[Top][All Lists]

[Date Prev][Date Next][Thread Prev][Thread Next][Date Index][Thread Index]

bug#17460: new snapshot available: grep-2.18.143-b298

From: Jim Meyering
Subject: bug#17460: new snapshot available: grep-2.18.143-b298
Date: Sat, 10 May 2014 22:43:09 -0700

Here's the latest, in preparation for a grep-2.19 release.
Please give it a good work-out and let us know of any problems.

This release includes an unusually large number of bug fixes and
impressive performance improvements, thanks to a lot of work
by Norihiro Tanaka and Paul Eggert.

grep snapshot:
  http://meyering.net/grep/grep-ss.tar.xz      1.2 MB

Here are the new parts of the NEWS file, followed by git shortlog entries:

** Improvements

  Performance has improved, typically by 10% and in some cases by a
  factor of 200.  However, performance of grep -P in UTF-8 locales has
  gotten worse as part of the fix for the abovementioned crashes.

** Bug fixes

  grep no longer mishandles patterns like [a-[.z.]], and no longer
  mishandles patterns like [^a] in locales that have multicharacter
  collating sequences so that [^a] can match a string of two characters.

  grep no longer mishandles an empty pattern at the end of a pattern list.
  [bug introduced in grep-2.5]

  grep -C NUM now outputs separators consistently even when NUM is zero,
  and similarly for grep -A NUM and grep -B NUM.
  [bug present since "the beginning"]

  grep -f no longer mishandles patterns containing NUL bytes.
  [bug introduced in grep-2.11]

  Plain grep, grep -E, and grep -F now treat encoding errors in patterns
  the same way the GNU regular expression matcher treats them, with respect
  to whether the errors can match parts of multibyte characters in data.
  [bug present since "the beginning"]

  grep -w no longer mishandles a potential match adjacent to a letter that
  takes up two or more bytes in a multibyte encoding.
  Similarly, the patterns '\<', '\>', '\b', and '\B' no longer
  mishandle word-boundary matches in multibyte locales.
  [bug present since "the beginning"]

  grep -P now reports an error and exits when given invalid UTF-8 data.
  Previously it was unreliable, and sometimes crashed or looped.
  [bug introduced in grep-2.16]

  grep -P now works with -w and -x and backreferences.
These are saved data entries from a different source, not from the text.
(* ===== verification/HostDir.v ===== *)
(** The host-directory drive backend of src/src/loader/vfs_hostdir.rs: case-insensitive path
    resolution with its directory cache, the sandbox, sharing modes, wildcards, DOS dates, and
    the [VfsBackend] operations over the host file system of [HostFs].

    Files and searches are kept by number; a lock is held for one operation.  Whether the root
    ignores case in the kernel and takes extended attributes are flags of the state, found out
    once by [HostDirBackend::new]; the attributes and the volume label are left out. *)
From S2P Require Import Prelude Bytes HostFs Vfs.

(** * DOS dates *)

Definition as_i32 (x : Z) : Z := (x + 2 ^ 31) mod 2 ^ 32 - 2 ^ 31.
Section dates.
Context {B : Build}.

(** An i32 addition. *)
Definition iadd (a b : Z) : outcome Z Z :=
  let s := a + b in
  if (- 2 ^ 31 <=? s) && (s <? 2 ^ 31) then Ok s
  else if overflow_checks then Panic else Ok (as_i32 s).

(** [days_to_ymd]; [/] truncates toward zero, and [doe] to [m] fit their u32. *)
Definition days_to_ymd (days_since_epoch : Z) : outcome Z (Z * Z * Z) :=
  let z := days_since_epoch + 719468 in
  let era := Z.quot (if 0 <=? z then z else z - 146096) 146097 in
  let doe := z - era * 146097 in
  let yoe := (doe - doe / 1460 + doe / 36524 - doe / 146096) / 365 in
  y ← iadd yoe (as_i32 (era * 400));
  let doy := doe - (365 * yoe + yoe / 4 - yoe / 100) in
  let mp := (5 * doy + 2) / 153 in
  let d := doy - (153 * mp + 2) / 5 + 1 in
  let m := if mp <? 10 then mp + 3 else mp - 9 in
  y ← (if m <=? 2 then iadd y 1 else Ok y);
  Ok (y, m, d).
Before,
  echo aa|grep -Pw '(.)\1' would fail to match, yet
  echo aa|grep -Pw '(.)\2' would match.

  grep -Pw now works like grep -w in that the matched string has to be
  preceded and followed by non-word components or the beginning and end
  of the line (as opposed to word boundaries before).  Before, this
  echo a@@a| grep -Pw @@ would match, yet this
  echo a@@a| grep -w @@ would not.  Now, they both fail to match,
  per the documentation on how grep's -w works.

  grep -i no longer mishandles patterns containing titlecase characters.
  For example, in a locale containing the titlecase character
  'grep -i Lj' now matches both 'LJ' (U+01C7 LATIN CAPITAL LETTER LJ)
  and 'lj' (U+01C9 LATIN SMALL LETTER LJ).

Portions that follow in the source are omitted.